CHICAGO -- The City Council's most powerful alderman suggested Friday that Chicago privatize the collection of city ambulance fees to raise a dismal 37.5 percent collection rate that has created a $50 million-a-year debt.

Finance Committee Chairman Edward M. Burke (14th) described the ambulance fee debt as "low-hanging fruit" that would go a long way toward maintaining Chicago Fire Department operations at a time when Mayor Rahm Emanuel has demanded a 20 percent cut.

"If private ambulance operators in Illinois can collect their fees, the Fire Department needs to investigate whether or not privatizing that function would be helpful. I'm not talking about a collection agency. That's after-the-fact a year down the line. I'm talking about current collections," Burke said.

"Almost every one of those victims has insurance, so it's just a question of properly identifying the insurance carrier and properly billing and collecting from the insurance company. It's not like harassing the person who might have been stricken with a heart attack or stroke or some victim of an auto accident out on the street."

Chicago began charging for ambulance service in the 1980s and has struggled to collect those fees ever since.
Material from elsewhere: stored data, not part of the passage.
(* ===== verification/Main.v ===== *)
(** * The program

    [apos_ha_agent_main.cpp]: the command line, the daemon under AMF and from the
    command line.  The options are parsed the way [getopt_long] does it: arguments may come in any
    order, an option may be abbreviated, and two dashes end the options. *)

From stdpp Require Import pretty.
From S2P Require Import Prelude CString Types World Amf LogTrace Config Failover Adm HaManager.

Open Scope Z_scope.

(** ** The command line *)

(** The globals the options set, and the counters of [parse_command_line]. *)
Record Opts : Set := mkOpts { nohaflag : bool; active : bool; noactive : bool }.
Record Counts : Set := mkCounts { noha_opt_cnt : nat; active_opt_cnt : nat; passive_opt_cnt : nat }.

Definition long_options : list string := ["noha"; "active"; "noactive"]%string.

(** [getopt_long] on the text after the dashes: the option of that name, or the
    only one it abbreviates; a value is not allowed. *)
Definition getopt_name (text : string) : option string :=
  if bool_decide (text ∈ long_options) then Some text
  else match List.filter (String.prefix text) long_options with
       | [n] => Some n
       | _ => None
       end.

(** The flag that [getopt_long] sets. *)
Definition set_flag (name : string) (o : Opts) : Opts :=
  mkOpts (nohaflag o || streq name "noha") (active o || streq name "active")
    (noactive o || streq name "noactive").

(** The body of the loop for an option [name] given as [text]. *)
Definition count_option (name text : string) (c : Counts) : option Counts :=
  if negb (streq name text) then None
  else if streq name "noha" then
    if (0 <? noha_opt_cnt c)%nat then None
    else Some (mkCounts (S (noha_opt_cnt c)) (active_opt_cnt c) (passive_opt_cnt c))
  else if streq name "active" then
    if (0 <? active_opt_cnt c)%nat then None
    else if (0 <? passive_opt_cnt c)%nat then None
    else Some (mkCounts (noha_opt_cnt c) (S (active_opt_cnt c)) (passive_opt_cnt c))
  else if streq name "passive" then
    if (0 <? passive_opt_cnt c)%nat then None
    else if (0 <? active_opt_cnt c)%nat then None
    else Some (mkCounts (noha_opt_cnt c) (active_opt_cnt c) (S (passive_opt_cnt c)))
  else Some c.

(** The loop: [nonopts] arguments that are no options were passed over; whether the
    options ended with two dashes is returned too. *)
Fixpoint parse_args (args : list string) (o : Opts) (c : Counts) (nonopts : nat) :
    option (Opts * Counts * nat * bool) :=
  match args with
  | [] => Some (o, c, nonopts, false)
  | String a0 rest as arg :: args =>
      if streq arg "--" then Some (o, c, (nonopts + length args)%nat, true)
      else if eqc a0 "-" then
        match rest with
        | EmptyString => parse_args args o c (S nonopts)
        | String a1 text =>
            if eqc a1 "-" then
              match getopt_name text with
              | None => None
              | Some name =>
                  match count_option name text c with
                  | None => None
                  | Some c => parse_args args (set_flag name o) c nonopts
                  end
              end
            else None
        end
      else parse_args args o c (S nonopts)
  | EmptyString :: args => parse_args args o c (S nonopts)
  end.

(** [parse_command_line] on the arguments after the program's name: the options, or
    [None] where it returns -1. *)
Definition parse_command_line (args : list string) : option Opts :=
  match parse_args args (mkOpts false false false) (mkCounts 0 0 0) 0 with
  | None => None
  | Some (o, c, nonopts, dashes) =>
      if (noha_opt_cnt c =? 0)%nat && ((0 <? passive_opt_cnt c)%nat || (0 <? active_opt_cnt c)%nat)
      then None
      else if (dashes : bool) then None
      else if (0 <? nonopts)%nat then None
      else Some o
  end.

(** ** Starting the daemon *)

Definition tracefile : string := snprintf 256 (String.append APOS_HA_DFLT_TRCE_DIR APOS_HA_AGENT_LOG_FILE).

Section main.
Context `{E : Env}.

(** [run_active_daemon] and [run_noactive_daemon]; the standby object is kept where
    the HA object would keep it. *)
Definition run_active_daemon : MW Z :=
  n ← call (CNew "HA_AGENT_ACTVAdm");
  if negb n then mret (-1) else
  r ← actv_start;
  (if r <? 0 then mret tt else call (CWait "actvadm"));;
  deactivate;;
  mret 0.

Definition run_noactive_daemon : MW Z :=
  n ← call (CNew "HA_AGENT_STNBYAdm");
  if negb n then mret (-1) else
  on_ha (set_stbyAdm (Some newStby));;
  r ← stby_start;
  (if r <? 0 then mret tt else call (CWait "stbyadm"));;
  deactivate;;
  assign (set_oldhaState HA_STANDBY);;
  on_ha (set_stbyAdm None);;
  mret 0.

(** [run_agent_daemon]. *)
Definition run_agent_daemon (o : Opts) : MW Z :=
  r ← apos_ha_logtrace_init tracefile APOS_HA_DFLT_TRCE_CATGY;
  if negb (r =? 0) then mret (-1) else
  (if active o then _ ← run_active_daemon; mret tt
   else if noactive o then _ ← run_noactive_daemon; mret tt
   else mret tt);;
  mret 0.

(** [ACE_TMAIN]: deleting the HA object stops what is left. *)
Definition ACE_TMAIN (fuel : nat) (args : list string) : MW Z :=
  match parse_command_line args with
  | None => mret (-1)
  | Some o =>
      if nohaflag o then run_agent_daemon o else
      n ← call (CNew "agentHAClass");
      if negb n then mret (-1) else
      daemonize;;
      r ← apos_ha_logtrace_init tracefile APOS_HA_DFLT_TRCE_CATGY;
      if negb (r =? 0) then mret (-1) else
      e ← activate_ha fuel;
      _ ← stopApp;
      mret (match e with HA_SUCCESS => 0 | HA_FAILURE | HA_FAILURE_CLOSE => -2 end)
  end.
End main.

(** ** Properties of the command line *)

(** How often [x] occurs. *)
Fixpoint times (x : string) (l : list string) : nat :=
  match l with
  | [] => 0
  | y :: l => ((if streq y x then 1 else 0) + times x l)%nat
  end.

Definition known (a : string) : Prop := a ∈ ["--noha"; "--active"; "--noactive"]%string.

Lemma getopt_exact text : text ∈ long_options → getopt_name text = Some text.
Proof. intros H. unfold getopt_name. by rewrite bool_decide_true. Qed.

(** An abbreviation is found by [getopt_long] and then refused. *)
Lemma option_exact text name c c' :
  getopt_name text = Some name → count_option name text c = Some c' → name = text ∧ text ∈ long_options.
Proof.
  unfold getopt_name, count_option. case_bool_decide as Hin.
  - intros [= <-]. done.
  - destruct (List.filter _ _) as [|n [|? ?]] eqn:Hf; try done. intros [= <-].
    destruct (streq n text) eqn:He; [|done]. apply streq_spec in He as ->. intros _. split; [done|].
    assert (Hn : In text (List.filter (String.prefix text) long_options)) by (rewrite Hf; by left).
    apply filter_In in Hn as [Hn _]. by apply list_elem_of_In.
Qed.

(** Comparisons of two constant strings. *)
Ltac eval_streq :=
  repeat match goal with
  | |- context [streq (String ?a ?b) (String ?c ?d)] =>
      let v := eval vm_compute in (streq (String a b) (String c d)) in
      change (streq (String a b) (String c d)) with v
  | H : context [streq (String ?a ?b) (String ?c ?d)] |- _ =>
      let v := eval vm_compute in (streq (String a b) (String c d)) in
      change (streq (String a b) (String c d)) with v in H
  end.

(** The options and the counters after the options [names]. *)
Definition seen (args : list string) (o : Opts) : Opts :=
  mkOpts (nohaflag o || (0 <? times "--noha" args)%nat) (active o || (0 <? times "--active" args)%nat)
    (noactive o || (0 <? times "--noactive" args)%nat).
Definition counted (args : list string) (c : Counts) : Counts :=
  mkCounts (noha_opt_cnt c + times "--noha" args) (active_opt_cnt c + times "--active" args)
    (passive_opt_cnt c).

(** One option that is not refused. *)
Lemma count_option_inv text c c' args :
  text ∈ long_options → passive_opt_cnt c = O → count_option text text c = Some c' →
  counted (String.append "--" text :: args) c = counted args c'
  ∧ passive_opt_cnt c' = O ∧ ((noha_opt_cnt c ≤ 1)%nat → (noha_opt_cnt c' ≤ 1)%nat)
  ∧ ((active_opt_cnt c ≤ 1)%nat → (active_opt_cnt c' ≤ 1)%nat).
Proof.
  intros Hin Hp. unfold count_option, counted. rewrite streq_refl. cbn [negb].
  unfold long_options in Hin. rewrite !elem_of_cons, elem_of_nil in Hin.
  destruct Hin as [->|[->|[->|[]]]]; rewrite ?append_cons, ?append_nil_l; cbn [times]; eval_streq; cbv iota;
    rewrite ?Hp.
  - destruct (Nat.ltb_spec 0 (noha_opt_cnt c)); [done|]. intros [= <-]. cbn.
    split; [f_equal; lia|]. split_and!; lia.
  - destruct (Nat.ltb_spec 0 (active_opt_cnt c)); [done|]. intros [= <-]. cbn.
    split; [f_equal; lia|]. split_and!; lia.
  - intros [= <-]. cbn. auto.
Qed.

Lemma count_option_run text c args :
  text ∈ long_options → passive_opt_cnt c = O →
  (noha_opt_cnt (counted (String.append "--" text :: args) c) ≤ 1)%nat →
  (active_opt_cnt (counted (String.append "--" text :: args) c) ≤ 1)%nat →
  is_Some (count_option text text c).
Proof.
  intros Hin Hp. unfold count_option, counted. rewrite streq_refl. cbn [negb].
  unfold long_options in Hin. rewrite !elem_of_cons, elem_of_nil in Hin.
  destruct Hin as [->|[->|[->|[]]]]; rewrite ?append_cons, ?append_nil_l;
    cbn [times noha_opt_cnt active_opt_cnt]; eval_streq; cbv iota; rewrite ?Hp; intros Hn Ha; [..|eauto].
  - destruct (Nat.ltb_spec 0 (noha_opt_cnt c)); [lia|eauto].
  - destruct (Nat.ltb_spec 0 (active_opt_cnt c)); [lia|eauto].
Qed.

Lemma seen_cons text args o :
  text ∈ long_options → seen (String.append "--" text :: args) o = seen args (set_flag text o).
Proof.
  intros Hin. unfold seen, set_flag. unfold long_options in Hin.
  rewrite !elem_of_cons, elem_of_nil in Hin.
  destruct Hin as [->|[->|[->|[]]]]; rewrite ?append_cons, ?append_nil_l; cbn [times nohaflag active noactive];
    eval_streq; cbn [Nat.add Nat.ltb Nat.leb]; by rewrite ?orb_true_r, ?orb_false_r.
Qed.

(** The loop accepts only known options. *)
Lemma parse_args_sound args o c nonopts o' c' :
  parse_args args o c nonopts = Some (o', c', O, false) → passive_opt_cnt c = O →
  (noha_opt_cnt c ≤ 1)%nat → (active_opt_cnt c ≤ 1)%nat →
  Forall known args ∧ nonopts = O ∧ o' = seen args o ∧ c' = counted args c
  ∧ (noha_opt_cnt c' ≤ 1)%nat ∧ (active_opt_cnt c' ≤ 1)%nat.
Proof.
  revert o c nonopts. induction args as [|arg args IH]; intros o c nonopts H Hp Hn Ha.
  { injection H as <- <- ->. unfold seen, counted. cbn. rewrite !orb_false_r, !Nat.add_0_r.
    destruct o, c. cbn in *. split_and!; done. }
  assert (Hskip : ∀ k, parse_args args o c (S k) = Some (o', c', O, false) → False).
  { intros k Hk. destruct (IH _ _ _ Hk Hp Hn Ha) as (_ & [=] & _). }
  destruct arg as [|a0 rest]; [by apply Hskip in H|]. cbn [parse_args] in H.
  destruct (streq (String a0 rest) "--"); [done|].
  destruct (eqc a0 "-") eqn:E0; [|by apply Hskip in H].
  destruct rest as [|a1 text]; [by apply Hskip in H|]. destruct (eqc a1 "-") eqn:E1; [|done].
  apply Ascii.eqb_eq in E0 as ->. apply Ascii.eqb_eq in E1 as ->.
  destruct (getopt_name text) as [name|] eqn:Hg; [|done].
  destruct (count_option name text c) as [c1|] eqn:Hc; [|done].
  destruct (option_exact _ _ _ _ Hg Hc) as [-> Hin].
  change (String "-" (String "-" text)) with (String.append "--" text).
  destruct (count_option_inv _ _ _ args Hin Hp Hc) as (-> & Hp1 & Hn1 & Ha1). rewrite seen_cons by done.
  destruct (IH _ _ _ H Hp1 (Hn1 Hn) (Ha1 Ha)) as (Hk & -> & Hrest). split; [|done].
  constructor; [|done]. unfold known, long_options in *.
  rewrite !elem_of_cons, elem_of_nil in *. destruct Hin as [->|[->|[->|[]]]]; auto.
Qed.

(** The loop accepts known options that are not repeated. *)
Lemma parse_args_complete args o c :
  Forall known args → passive_opt_cnt c = O →
  (noha_opt_cnt (counted args c) ≤ 1)%nat → (active_opt_cnt (counted args c) ≤ 1)%nat →
  parse_args args o c 0 = Some (seen args o, counted args c, O, false).
Proof.
  intros Hk. revert o c. induction Hk as [|arg args Harg _ IH]; intros o c Hp Hn Ha.
  { unfold seen, counted. cbn. rewrite !orb_false_r, !Nat.add_0_r. by destruct o, c. }
  assert (∃ text, arg = String.append "--" text ∧ text ∈ long_options) as (text & -> & Hin).
  { unfold known, long_options in *. rewrite !elem_of_cons, elem_of_nil in Harg.
    destruct Harg as [->|[->|[->|[]]]]; [exists "noha"%string|exists "active"%string|exists "noactive"%string];
      (split; [done|set_solver]). }
  destruct (count_option_run _ _ _ Hin Hp Hn Ha) as [c1 Hc1].
  destruct (count_option_inv _ _ _ args Hin Hp Hc1) as (Hcc & Hp1 & _ & _).
  rewrite Hcc in *. rewrite seen_cons by done. rewrite !append_cons, append_nil_l. cbn [parse_args].
  assert (Hne : streq (String "-" (String "-" text)) "--" = false).
  { destruct (streq _ _) eqn:He; [|done]. apply streq_spec in He as [= ->]. set_solver. }
  rewrite Hne, !eqc_refl, getopt_exact, Hc1 by done. by apply IH.
Qed.

(** The command line is accepted exactly when it consists of the options
    [--noha], [--active] and [--noactive] with the first two not repeated and
    [--active] only together with [--noha]; [--noactive] may be repeated, given
    together with [--active], and given without [--noha]. *)
Theorem parse_command_line_spec args o :
  parse_command_line args = Some o ↔
  Forall known args ∧ (times "--noha" args ≤ 1)%nat ∧ (times "--active" args ≤ 1)%nat
  ∧ (times "--active" args = 1%nat → times "--noha" args = 1%nat)
  ∧ o = mkOpts (0 <? times "--noha" args)%nat (0 <? times "--active" args)%nat
          (0 <? times "--noactive" args)%nat.
Proof.
  unfold parse_command_line. split.
  - destruct (parse_args _ _ _ _) as [[[[o1 c1] n] d]|] eqn:Hp; [|done].
    destruct ((noha_opt_cnt c1 =? 0)%nat && _) eqn:Hb; [done|]. destruct d; [done|].
    destruct n as [|n]; [|done]. intros [= ->].
    apply parse_args_sound in Hp as (Hk & _ & -> & -> & Hn & Ha); [|done|cbn; lia..].
    cbn in *. split_and!; try done. intros H1. rewrite H1 in Hb.
    destruct (Nat.eqb_spec (times "--noha" args) 0); [done|lia].
  - intros (Hk & Hn & Ha & Hna & ->). rewrite parse_args_complete by done.
    cbn [counted noha_opt_cnt active_opt_cnt passive_opt_cnt Nat.add].
    change (0 <? 0)%nat with false. cbn [orb].
    assert (((times "--noha" args =? 0) && (0 <? times "--active" args))%nat = false) as ->; [|done].
    destruct (Nat.eqb_spec (times "--noha" args) 0), (Nat.ltb_spec 0 (times "--active" args)); try done.
    specialize (Hna ltac:(lia)). lia.
Qed.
In 2009, then-Mayor Richard M. Daley nearly doubled ambulance fees - from $325 and $8 a mile to $600 and $13 a mile for basic life support and from $400 and $8 a mile to $700 and $13 a mile for advanced life support. Nonresidents were asked to pay $100 on top of that.

But weeks before the increases took effect, Chicago tax­payers were forced to give back $6.9 million in fees already collected for ambulance transport. Those fees had been collected from Medicare during the five-year period ending in September 2005.

Fifty paramedics were disciplined for making billing mistakes. All paramedics and emergency medical technicians were retrained.

Overdue ambulance fees are collected by the DeZonia Group under a five-year, $20 million contract that's due to expire next year.

The company promised to dramatically improve collections and reduce the number of transports for which insurance coverage was not identified for a flat rate of 7 percent of actual collections.